Saved entries:
-.-.-

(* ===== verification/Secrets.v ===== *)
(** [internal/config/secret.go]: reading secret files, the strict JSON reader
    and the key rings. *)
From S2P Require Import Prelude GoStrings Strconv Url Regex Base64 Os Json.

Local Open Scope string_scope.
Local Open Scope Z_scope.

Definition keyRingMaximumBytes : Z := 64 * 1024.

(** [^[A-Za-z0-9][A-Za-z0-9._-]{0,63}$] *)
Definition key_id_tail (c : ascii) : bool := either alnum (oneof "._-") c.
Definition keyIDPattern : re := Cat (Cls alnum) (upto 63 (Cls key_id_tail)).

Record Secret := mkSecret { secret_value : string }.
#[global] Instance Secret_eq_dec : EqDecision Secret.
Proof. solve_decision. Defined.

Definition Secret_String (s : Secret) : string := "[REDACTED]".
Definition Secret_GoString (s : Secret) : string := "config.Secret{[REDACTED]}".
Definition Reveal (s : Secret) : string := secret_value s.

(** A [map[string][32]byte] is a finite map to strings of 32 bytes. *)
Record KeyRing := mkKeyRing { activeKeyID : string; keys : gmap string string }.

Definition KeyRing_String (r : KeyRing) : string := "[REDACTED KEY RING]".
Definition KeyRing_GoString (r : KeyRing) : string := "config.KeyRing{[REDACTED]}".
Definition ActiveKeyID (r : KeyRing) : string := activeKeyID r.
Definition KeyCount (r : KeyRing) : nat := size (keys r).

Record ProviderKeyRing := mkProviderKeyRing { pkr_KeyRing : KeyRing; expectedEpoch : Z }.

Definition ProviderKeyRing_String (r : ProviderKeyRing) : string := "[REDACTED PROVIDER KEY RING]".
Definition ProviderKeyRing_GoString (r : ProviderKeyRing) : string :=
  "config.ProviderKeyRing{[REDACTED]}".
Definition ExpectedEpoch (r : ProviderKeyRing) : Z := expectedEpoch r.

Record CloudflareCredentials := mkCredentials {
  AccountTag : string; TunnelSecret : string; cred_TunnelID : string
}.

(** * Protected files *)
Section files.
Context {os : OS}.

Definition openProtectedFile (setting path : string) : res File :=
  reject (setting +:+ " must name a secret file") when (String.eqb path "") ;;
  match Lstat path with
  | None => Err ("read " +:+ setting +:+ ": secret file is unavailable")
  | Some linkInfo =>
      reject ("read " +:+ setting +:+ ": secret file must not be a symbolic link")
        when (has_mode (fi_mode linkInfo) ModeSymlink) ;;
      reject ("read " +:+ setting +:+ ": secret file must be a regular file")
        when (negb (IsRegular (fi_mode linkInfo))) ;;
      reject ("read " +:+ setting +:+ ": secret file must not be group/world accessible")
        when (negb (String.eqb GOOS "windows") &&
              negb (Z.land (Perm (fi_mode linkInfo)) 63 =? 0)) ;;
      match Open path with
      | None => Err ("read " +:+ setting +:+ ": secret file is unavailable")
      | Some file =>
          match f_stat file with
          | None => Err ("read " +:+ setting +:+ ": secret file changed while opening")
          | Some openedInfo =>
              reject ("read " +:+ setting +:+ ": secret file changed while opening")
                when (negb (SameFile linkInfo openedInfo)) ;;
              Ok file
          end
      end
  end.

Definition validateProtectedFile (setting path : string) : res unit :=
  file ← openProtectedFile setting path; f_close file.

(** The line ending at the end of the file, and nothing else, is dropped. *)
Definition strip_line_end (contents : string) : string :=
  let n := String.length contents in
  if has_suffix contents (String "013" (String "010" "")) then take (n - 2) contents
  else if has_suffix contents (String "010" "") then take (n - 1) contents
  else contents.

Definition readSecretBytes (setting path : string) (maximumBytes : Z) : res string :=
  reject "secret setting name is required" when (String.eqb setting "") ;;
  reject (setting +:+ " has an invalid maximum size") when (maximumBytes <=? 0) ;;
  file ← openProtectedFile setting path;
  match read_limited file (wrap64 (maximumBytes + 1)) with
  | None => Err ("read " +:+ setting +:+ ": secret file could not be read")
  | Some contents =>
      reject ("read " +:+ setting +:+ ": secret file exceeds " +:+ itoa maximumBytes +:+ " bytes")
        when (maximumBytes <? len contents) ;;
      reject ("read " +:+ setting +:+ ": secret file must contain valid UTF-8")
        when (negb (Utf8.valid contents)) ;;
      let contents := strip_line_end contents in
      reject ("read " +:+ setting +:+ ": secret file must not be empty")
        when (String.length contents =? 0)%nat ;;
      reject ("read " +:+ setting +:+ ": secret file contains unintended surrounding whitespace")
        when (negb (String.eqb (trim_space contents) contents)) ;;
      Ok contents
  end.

-.-.-

Your instructions: Considering only the data above, return the lines in which "REDACTED" occurs.

Response box:
Definition Secret_String (s : Secret) : string := "[REDACTED]".
Definition Secret_GoString (s : Secret) : string := "config.Secret{[REDACTED]}".
Definition KeyRing_String (r : KeyRing) : string := "[REDACTED KEY RING]".
Definition KeyRing_GoString (r : KeyRing) : string := "config.KeyRing{[REDACTED]}".
Definition ProviderKeyRing_String (r : ProviderKeyRing) : string := "[REDACTED PROVIDER KEY RING]".
  "config.ProviderKeyRing{[REDACTED]}".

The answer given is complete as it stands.